In a study led by Dr Edna Foa (University of Pennsylvania, USA) on 431 people with OCD, the most common compulsions were checking things such as gas taps (28.8%), cleaning and washing (26.5%), repeating acts (11.1%), mental compulsions such as prayers being constantly repeated (10.9%), ordering, symmetry and/or exactness (5.9%), hoarding and collecting (3.5%), and constant counting (2.1%). The same study found that the most common obsessions were contamination from dirt, germs, viruses, bodily fluids or faeces, chemicals, sticky substances, and dangerous materials (37.8%), fear of harm (23.6%), excessive concern with order or symmetry (10%), obsessions with the body or physical symptoms (7.2%), religious, sacrilegious or blasphemous thoughts (5.9%), sexual thoughts such as being a paedophile or a homosexual (5.5%), urges to hoard useless or worn-out possessions (4.8%), and thoughts of violence or aggression such as stabbing one’s own baby (4.3%).
Similar findings were found in a study led by Dr David Mataix-Cols (Institute of Psychiatry, London) and published in the American Journal of Psychiatry. Following a comprehensive literature review, they reported 12 factor-analytic studies involving more than 2,000 OCD patients were identified. These studies typically showed at least four symptom dimensions. These were (i) symmetry and ordering, (ii) hoarding, (ii) contamination and cleaning, and (iv) obsessions and checking. They concluded that the complex clinical presentation of OCD can be summarized with these few consistent, temporally stable symptom dimensions.

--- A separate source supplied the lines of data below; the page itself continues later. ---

(* ===== verification/MemoryRedis.v ===== *)
(** A Redis client that keeps its keyspace in memory and scans it in two calls, the
    keys of even length first.  It satisfies the laws of the client; the witnesses
    of the development compute on it. *)
From S2P Require Import Prelude GoStrings Cache.
From Stdlib Require Import Ascii.

Record mem_redis := { mr_view : gmap string string; mr_fault : bool }.

Definition even_key (k : string) : bool := Nat.even (String.length k).

Definition matches (pattern k : string) : bool :=
  match CutSuffix pattern "*" with
  | (prefix, true) => HasPrefix k prefix
  | (_, false) => String.eqb k pattern
  end.

Definition scan_page (m : gmap string string) (even : bool) (pattern : string) : list string :=
  filter (λ k, even_key k = even ∧ matches pattern k = true) (elements (dom m)).

#[export] Instance mem_redis_client : RedisClient mem_redis := {|
  redis_Get r k :=
    if mr_fault r then RedisErr "down"
    else match mr_view r !! k with Some v => RedisValue v | None => RedisNil end;
  redis_Set r k v _ :=
    if mr_fault r then (Some "down", r)
    else (None, {| mr_view := <[k := v]> (mr_view r); mr_fault := mr_fault r |});
  redis_Del r keys :=
    if mr_fault r then (inl "down", r)
    else (inr (Z.of_nat (length keys)),
          {| mr_view := filter (λ kv, kv.1 ∉ keys) (mr_view r); mr_fault := mr_fault r |});
  redis_Scan r c pattern _ :=
    if mr_fault r then inl "down"
    else if (c =? 0)%N then inr (scan_page (mr_view r) true pattern, 1%N)
    else inr (scan_page (mr_view r) false pattern, 0%N);
|}.

Definition plain_codec : EntryCodec := {|
  entry_Marshal e := inr (ObjectPath e);
  entry_Unmarshal s := Some {| ObjectPath := s |};
|}.

Lemma elem_of_scan_page m even prefix k :
  k ∈ scan_page m even (prefix +:+ "*") ↔
  is_Some (m !! k) ∧ even_key k = even ∧ HasPrefix k prefix = true.
Proof.
  unfold scan_page, matches. rewrite CutSuffix_app, list_elem_of_filter, elem_of_elements, elem_of_dom.
  naive_solver.
Qed.

Lemma removed_lookup (m : gmap string string) (keys : list string) k :
  filter (λ kv, kv.1 ∉ keys) m !! k = if decide (k ∈ keys) then None else m !! k.
Proof.
  rewrite map_lookup_filter. case_decide; destruct (m !! k); simpl; try done;
    [by rewrite option_guard_False by tauto|by rewrite option_guard_True by done].
Qed.

#[export] Instance mem_redis_laws : RedisLaws mem_redis.
Proof.
  refine {| redis_view := mr_view;
            scan_left r c k := c = 0%N ∨ even_key k = false;
            redis_reliable r := mr_fault r = false;
            scan_calls r c := if (c =? 0)%N then 1 else 0 |}; simpl.
  - intros r k v. destruct (mr_fault r); [done|]. destruct (mr_view r !! k); naive_solver.
  - intros r k. destruct (mr_fault r); [done|]. destruct (mr_view r !! k); naive_solver.
  - intros r k v ttl err r'. destruct (mr_fault r); intros [= <- <-]; simpl.
    + naive_solver.
    + split; [done|]. rewrite lookup_insert_eq. split; [by left|].
      intros k' Hk. by rewrite lookup_insert_ne.
  - intros r keys res r'. destruct (mr_fault r); intros [= <- <-]; simpl; [naive_solver|].
    split; [apply map_filter_subseteq|]. setoid_rewrite removed_lookup.
    split; [intros k Hk; by rewrite decide_False|]. intros _ k _ Hk. by rewrite decide_True.
  - intros r keys res r' c k. destruct (mr_fault r); intros [= _ <-]; auto.
  - intros r k v ttl err r'. by destruct (mr_fault r) eqn:Hf; intros [= _ <-].
  - intros r c pattern count ->. destruct (c =? 0)%N; by eexists.
  - intros r keys ->. by eexists _, _.
  - auto.
  - intros r c prefix count keys next. destruct (mr_fault r); [done|].
    destruct (N.eqb_spec c 0) as [->|Hc]; intros [= <- <-] _; setoid_rewrite elem_of_scan_page.
    + split; [naive_solver|]. intros k _ Hk Hp. destruct (even_key k); [by left|]. right. auto.
    + split; [naive_solver|]. intros k [?|Hodd] Hk Hp; [done|]. by left.
  - intros r c pattern count keys next. destruct (mr_fault r); [done|].
    destruct (N.eqb_spec c 0) as [->|Hc]; intros [= <- <-]; [simpl; lia|done].
Defined.

Definition plain_codec_laws : @EntryCodecLaws plain_codec.
Proof. refine {| entry_valid _ := True |}. intros [p] _. by exists p. Defined.

(** A fault-free cache holding the given paths. *)
Definition cache_with (entries : list (string * string)) : redisCache mem_redis :=
  {| rc_client := {| mr_view := list_to_map entries; mr_fault := false |} |}.

#[local] Existing Instance plain_codec.
#[local] Existing Instance plain_codec_laws.

Definition demo_cache : redisCache mem_redis := cache_with
  [("lib@1/a.js", "lib@1.2.0/a.js"); ("lib@1.2/b.js", "lib@1.2.0/b.js"); ("lib@2/a.js", "lib@2.0.0/a.js")].

Lemma DeleteByPrefix_complete_witness :
  cache_view (DeleteByPrefix demo_cache "lib@1").2 !! "lib@1.2/b.js" = None ∧
  cache_view (DeleteByPrefix demo_cache "lib@1").2 !! "lib@2/a.js" =
    Some {| ObjectPath := "lib@2.0.0/a.js" |}.
Proof.
  assert (Hplain : plain_prefix "lib@1" = true) by now vm_compute.
  destruct (DeleteByPrefix_complete demo_cache "lib@1" Hplain)
    as (err & client & _ & Hdel & _ & Hframe & Hgone).
  assert (E : (DeleteByPrefix demo_cache "lib@1").1 = None) by now vm_compute.
  rewrite Hdel in E. simpl in E. rewrite Hdel. simpl. split.
  - apply Hgone; [exact E|now vm_compute].
  - rewrite Hframe; now vm_compute.
Defined.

Scientific research has shown that OCD typically develops in early adulthood for females (i.e., in their early twenties) and in late adolescence for males, although children of both sexes can also suffer. Studies using twin and families suggest that genetic factors may also play a role in the expression of OCD although psychological factors are also important in the acquisition, development and maintenance of the disorder. There is also some evidence that OCD is associated with high intelligence. The seriousness and severity of OCD differs from one individual to the next Some people with OCD are able to hide it even from those most close to them. However, more often, OCD seriously affects relationships and can lead to irreconcilable breakdown. It can also disrupt the ability to work or study.
In relation to prognosis, both psychological interventions (e.g., cognitive-behavioural therapy) and pharmacotherapy may lead to a significant decrease in OCD symptoms for typical sufferers. However, symptoms can continue to persist even after treatment. A completely OCD symptom-free period following treatment is relatively uncommon.

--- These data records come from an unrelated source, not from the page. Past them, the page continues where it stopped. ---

Lemma elem_of_visible (osm : T) prefix after k :
  osm_reliable osm → k ∈ visible_keys osm prefix after ↔ shown (osm_view osm) prefix after k.
Proof.
  intros Hrel. unfold visible_keys, shown, listed_after. rewrite list_elem_of_filter, elem_of_keys_after by done.
  assert (Hhid : hidden_in (seedBoundaryKeys after) (keys_after osm prefix after) k = false ↔
    ¬ ∃ sibling, variant_of k sibling ∧
    (sibling ∈ seedBoundaryKeys after ∨
     (is_Some (osm_view osm !! sibling) ∧ HasPrefix sibling prefix = true ∧
      (after = "" ∨ str_lt after sibling)))).
  { rewrite <-not_true_iff_false. apply not_iff_compat. unfold hidden_in.
    rewrite isEncodedVariant_iff. setoid_rewrite elem_of_union. setoid_rewrite elem_of_list_to_set.
    setoid_rewrite elem_of_keys_after; [|done]. naive_solver. }
  rewrite Hhid. tauto.
Qed.

Lemma listing_fuel_enough (osm : T) prefix after :
  length (keys_after osm prefix after) < listing_fuel osm prefix.
Proof.
  unfold listing_fuel, keys_after, stored_keys.
  pose proof (length_filter (λ k, after = "" ∨ str_lt after k) (map Key (osm_ListObjects osm prefix))) as Hl.
  rewrite length_map in Hl. lia.
Qed.

(** The cursor before a key that is not the first one is a stored key. *)
Lemma paged_keys_stored (osm : T) prefix after hidden i k prev :
  osm_reliable osm → 0 < i → paged_keys hidden after (keys_after osm prefix after) !! i = Some (k, prev) →
  is_Some (osm_view osm !! prev).
Proof.
  intros Hrel Hi (l1 & l2 & Hsplit & -> & _ & ->)%paged_keys_lookup.
  destruct (last l1) as [prev|] eqn:Hlast; [|apply last_None in Hlast as ->; simpl in Hi; lia].
  apply last_Some_elem_of in Hlast. cbn.
  assert (Hin : prev ∈ keys_after osm prefix after) by (rewrite Hsplit; set_solver).
  by apply elem_of_keys_after in Hin as (? & _).
Qed.

(** The page built from the first keys to show and the cursors before them. *)
Lemma make_listing_spec (osm : T) prefix after v limit collected single :
  osm_reliable osm → 0 < limit →
  map file_key collected =
    take (S limit) (paged_keys (hidden_in (seedBoundaryKeys after) (keys_after osm prefix after)) after
      (keys_after osm prefix after)) →
  (single = true → after = "") →
  let visible := visible_keys osm prefix after in
  let listing := make_listing v limit collected single in
  map Name (Files listing) = take limit visible ∧
  HasMore listing = bool_decide (limit < length visible) ∧
  (HasMore listing = true → is_Some (osm_view osm !! Next listing) ∧
     filter (str_lt (Next listing)) visible = drop limit visible) ∧
  (TotalKnown listing = true → after = "" ∧ Total listing = length visible).
Proof.
  intros Hrel Hlimit Hkeys Hsingle. unfold make_listing. cbn [Files HasMore Next TotalKnown Total].
  set (hidden := hidden_in (seedBoundaryKeys after) (keys_after osm prefix after)) in *.
  pose proof (keys_after_sorted osm prefix after Hrel) as Hsorted.
  pose proof (paged_keys_fst hidden after (keys_after osm prefix after)) as Hfst.
  change (visible_keys osm prefix after) with (filter (λ k, hidden k = false) (keys_after osm prefix after)).
  set (visible := filter (λ k, hidden k = false) (keys_after osm prefix after)) in *.
  assert (Hnames : map (λ p : pagedFile, Name p.1) collected = take (S limit) visible).
  { rewrite <-Hfst, firstn_map, <-Hkeys, map_map. done. }
  assert (Hlen : length collected = Nat.min (S limit) (length visible)).
  { by rewrite <-(length_map (λ p : pagedFile, Name p.1)), Hnames, length_take. }
  assert (Hmore : (limit <? length collected)%nat = bool_decide (limit < length visible)).
  { apply eq_iff_eq_true. rewrite Nat.ltb_lt, bool_decide_eq_true. lia. }
  split; [|split; [done|split]].
  - trans (take limit (map (λ p : pagedFile, Name p.1) collected)).
    { by rewrite firstn_map, map_map. }
    rewrite Hnames, take_take. f_equal. lia.
  - rewrite Hmore. intros Hlt. pose proof Hlt as Hlt'. apply bool_decide_eq_true in Hlt'.
    rewrite Hlt.
    destruct (lookup_lt_is_Some_2 collected limit) as [[f cur] Hf]; [lia|]. rewrite Hf. cbn [fmap option_fmap option_map default snd].
    assert (Hp : map file_key collected !! limit = Some (Name f, cur)) by by rewrite lookup_map, Hf.
    rewrite Hkeys, lookup_take_lt in Hp by lia.
    split; [by eapply paged_keys_stored|]. eapply paged_keys_resume; [done|done|exact Hp].
  - intros Ht. bool_hyps.
    assert (Hle : length visible ≤ limit) by (rewrite Hmore in *; bool_hyps; lia).
    split; [by apply Hsingle|]. rewrite length_map, length_take. lia.
Qed.

(** C27: a listing page is exact and resumes where it stopped.  For a positive [limit], when no
    listing fails, [GetFiles] ends; for a version that exists there is one sorted list of
    the keys to show, of which the page holds the first [limit]; [HasMore] says whether that
    left any out, [Next] is then a stored key and the keys after it are exactly the ones left
    out, and a total that is reported as known is the number of all of them.  The first
    page (no cursor) shows exactly the files of the version: the objects that are not the encoded
    variant of another stored object.  So does a page resumed after a stored key, for
    the files after this key, when every object of the version that is named as a variant has its file
    stored, with only variants of this file in between.  In general a resumed page takes as siblings only the keys after the cursor, the cursor, and the key
    it encodes: it can also show a variant whose file is before the cursor, and misses a
    file only if it is named as a variant of a missing object for which the cursor stands. *)
Theorem GetFiles_page svc (pkg version after : string) (limit : nat) :
  osm_reliable (objectStorageManager svc) → 0 < limit →
  ∃ listing, GetFiles svc pkg version after limit = Some listing ∧
    match listed_version svc pkg version with
    | None => Files listing = [] ∧ HasMore listing = false
    | Some v =>
        let view := osm_view (objectStorageManager svc) in
        let prefix := folder_name pkg v +:+ "/" in
        LVersion listing = v ∧
        ∃ visible, StronglySorted str_lt visible ∧
          (∀ k, k ∈ visible ↔ shown view prefix after k) ∧
          (after = "" ∨ variants_adjacent view prefix ∧ is_Some (view !! after) →
             ∀ k, k ∈ visible ↔ listed_after view prefix after k ∧ is_file view k) ∧
          (∀ k, k ∈ visible → listed_after view prefix after k ∧ (is_file view k ∨
             ∃ sibling, variant_of k sibling ∧ is_Some (view !! sibling) ∧ str_lt sibling after ∧
               sibling ∉ seedBoundaryKeys after)) ∧
          (∀ k, listed_after view prefix after k → is_file view k → k ∈ visible ∨
             ∃ sibling, variant_of k sibling ∧ view !! sibling = None ∧ sibling ∈ seedBoundaryKeys after) ∧
          map Name (Files listing) = take limit visible ∧
          HasMore listing = bool_decide (limit < length visible) ∧
          (HasMore listing = true → is_Some (view !! Next listing) ∧
             filter (str_lt (Next listing)) visible = drop limit visible) ∧
          (TotalKnown listing = true → after = "" ∧ Total listing = length visible)
    end.
Proof.
  intros Hrel Hlimit. unfold GetFiles, listed_version.
  destruct (if IsPinnedVersion version then (version, true)
            else resolveVersion (objectStorageManager svc) pkg version) as [v found] eqn:Hv.
  assert (Hlv : (if IsPinnedVersion version then Some version
    else let '(resolved, found) := resolveVersion (objectStorageManager svc) pkg version in
         if found then Some resolved else None) = if found then Some v else None).
  { destruct (IsPinnedVersion version); [by simplify_eq|]. by rewrite Hv. }
  rewrite Hlv. destruct found; cbn [negb]; [|by eexists].
  set (prefix := folder_name pkg v +:+ "/"). set (osm := objectStorageManager svc) in *.
  assert (Hprefix : prefix ≠ "") by (intros [_ ?]%str_app_eq_nil; done).
  destruct (collect_pages_spec (listing_fuel osm prefix) osm prefix after limit
    (seedBoundaryKeys after) [] after [] false true Hrel Hprefix Hlimit eq_refl
    (listing_fuel_enough osm prefix after) (Nat.le_0_l _)) as (collected & single & Hcoll & Hkeys & Hsingle).
  change (list_to_set []) with (∅ : gset string) in Hcoll.
  rewrite (right_id_L ∅ (∪)) in Hcoll. rewrite Hcoll. cbn [mbind option_bind].
  change (map file_key []) with (@nil (string * string)) in Hkeys. rewrite app_nil_l in Hkeys.
  eexists. split; [done|]. split; [done|].
  exists (visible_keys osm prefix after). split; [by apply sorted_filter, keys_after_sorted|].
  assert (Hvisible : ∀ k, k ∈ visible_keys osm prefix after ↔ shown (osm_view osm) prefix after k)
    by (intros k; by apply elem_of_visible).
  split; [done|]. split; [intros Hafter k; rewrite Hvisible; by apply shown_exactly|].
  split; [intros k ?%Hvisible; by apply shown_files|].
  split; [intros k ? ?; rewrite Hvisible; by apply shown_files|].
  apply make_listing_spec; [done|done|exact Hkeys|]. rewrite Hsingle, orb_false_r. intros Ht. by bool_hyps.
Qed.

(** ** GetFile *)

Lemma try_encodings_Some (osm : T) path accepted obj enc :
  try_encodings osm path accepted = Some (obj, enc) →
  object_key obj = path +:+ suffix enc ∧ enc ∈ accepted ∧ is_Some (osm_view osm !! object_key obj).
Proof.
  induction accepted as [|e accepted IH]; simpl; [done|].
  destruct (osm_GetObject osm (path +:+ suffix e)) as [o|err] eqn:Hget; [|intros ?%IH; set_solver].
  destruct (osm_Stat osm o) as [so|] eqn:Hstat; [|intros ?%IH; set_solver].
  intros [= <- <-]. split; [by eapply osm_Get_key|]. split; [set_solver|].
  exists so. by apply osm_Stat_ok.
Qed.

Lemma getEncodedObject_Ok (osm : T) path fileName accepted obj enc :
  getEncodedObject osm path fileName accepted = Ok (obj, enc) →
  object_key obj = path +:+ suffix enc ∧
  (enc = "" ∨ enc ∈ accepted ∧ (compressibleContentType fileName).2 = true ∧
              is_Some (osm_view osm !! object_key obj)).
Proof.
  unfold getEncodedObject. destruct (compressibleContentType fileName) as [ct compressible].
  destruct (if compressible then try_encodings osm path accepted else None) as [[o e]|] eqn:He.
  - intros [= <- <-]. destruct compressible; [|done].
    apply try_encodings_Some in He as (? & ? & ?). split; [done|]. by right.
  - intros (o & Hget & [= <- <-])%result_bind_Ok. rewrite str_app_nil_r.
    split; [by eapply osm_Get_key|]. by left.
Qed.

Lemma GetFile_object svc svc' (pkg version fileName : string) accepted obj enc :
  GetFile svc pkg version fileName accepted = (Ok (obj, enc), svc') →
  version_valid version = true ∧ objectStorageManager svc' = objectStorageManager svc ∧
  ∃ path, object_key obj = path +:+ suffix enc ∧
    (path = object_path (objectStorageManager svc) pkg version fileName ∨
     IsPinnedVersion version = false ∧
     ∃ cm, cacheManager svc = Some cm ∧
       cm_view cm !! cache_key pkg version fileName = Some {| ObjectPath := path |}) ∧
    (enc = "" ∨ enc ∈ accepted ∧ (compressibleContentType fileName).2 = true ∧
                is_Some (osm_view (objectStorageManager svc) !! object_key obj)).
Proof.
  unfold GetFile. destruct (version_valid version); simpl; [|done]. intros Hget.
  split; [done|].
  destruct (if IsPinnedVersion version then None else _) as [entry|] eqn:Hlookup.
  - injection Hget as Hget <-. split; [done|]. exists (ObjectPath entry).
    apply getEncodedObject_Ok in Hget as [Hkey Henc]. split; [done|]. split; [right|done].
    destruct (IsPinnedVersion version); [done|]. split; [done|].
    unfold cache_lookup in Hlookup. destruct (cacheManager svc) as [cm|]; [|done].
    exists cm. split; [done|]. apply cm_Get_ok in Hlookup. by destruct entry.
  - set (svc1 := match cacheManager svc with Some _ => _ | None => svc end) in Hget.
    assert (Hosm : objectStorageManager svc1 = objectStorageManager svc).
    { unfold svc1. by destruct (cacheManager svc), (IsPinnedVersion version). }
    clearbody svc1.
    rewrite Hosm in Hget.
    destruct (getEncodedObject _ _ fileName accepted) as [[o e]|err] eqn:Hobj; [|done].
    apply getEncodedObject_Ok in Hobj as [Hkey Henc].
    assert (Hres : o = obj ∧ e = enc ∧ objectStorageManager svc' = objectStorageManager svc).
    { destruct (cacheManager svc1); [|by simplify_eq].
      destruct (IsPinnedVersion version); [by simplify_eq|].
      destruct (cm_Set _ _ _ _). by simplify_eq. }
    destruct Hres as (-> & -> & ->). split; [done|]. eexists. split; [exact Hkey|]. split; [by left|done].
Qed.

Dr Mark Griffiths, Professor of Gambling Studies, International Gaming Research Unit, Nottingham Trent University, Nottingham, UK
Further reading
Eddy, K.T., Dutra, L., Bradley, R. & Westen, D. (2004). A multidimensional meta-analysis of psychotherapy and pharmacotherapy for obsessive-compulsive disorder. Clinical Psychology Review, 24, 1011-1030.
Foa, E.B., Kozak M J, Salkovskis P.M., Coles, M.E. & Amir, N. (1998). The validation of a new obsessive-compulsive disorder scale: The Obsessive-Compulsive Inventory. Psychological Assessment, 10, 206-214.
Hodgson R.J., Budd R. & Griffiths M.D. (2001). Compulsive Behaviours (Chapter 15). In H. Helmchen, F.A. Henn, H. Lauter & N. Sartorious (Eds) Contemporary Psychiatry. Vol. 3 (Specific Psychiatric Disorders). pp.240-250. London: Springer.
Mataix-Cols, D., Conceição do Rosario-Campos, M. & Leckman, J.F. (2005). A multidimensional model of Obsessive-Compulsive Disorder. American Journal of Psychiatry, 162, 228-238.
Rachman, S.J. & Hodgson, R. (1980). Obsessions and Compulsions. Englewood Cliffs, NJ: Prentice Hall.
Veale, D. (2004). Psychopathology of obsessive-compulsive disorder. Psychiatry, 3(6), 65-68.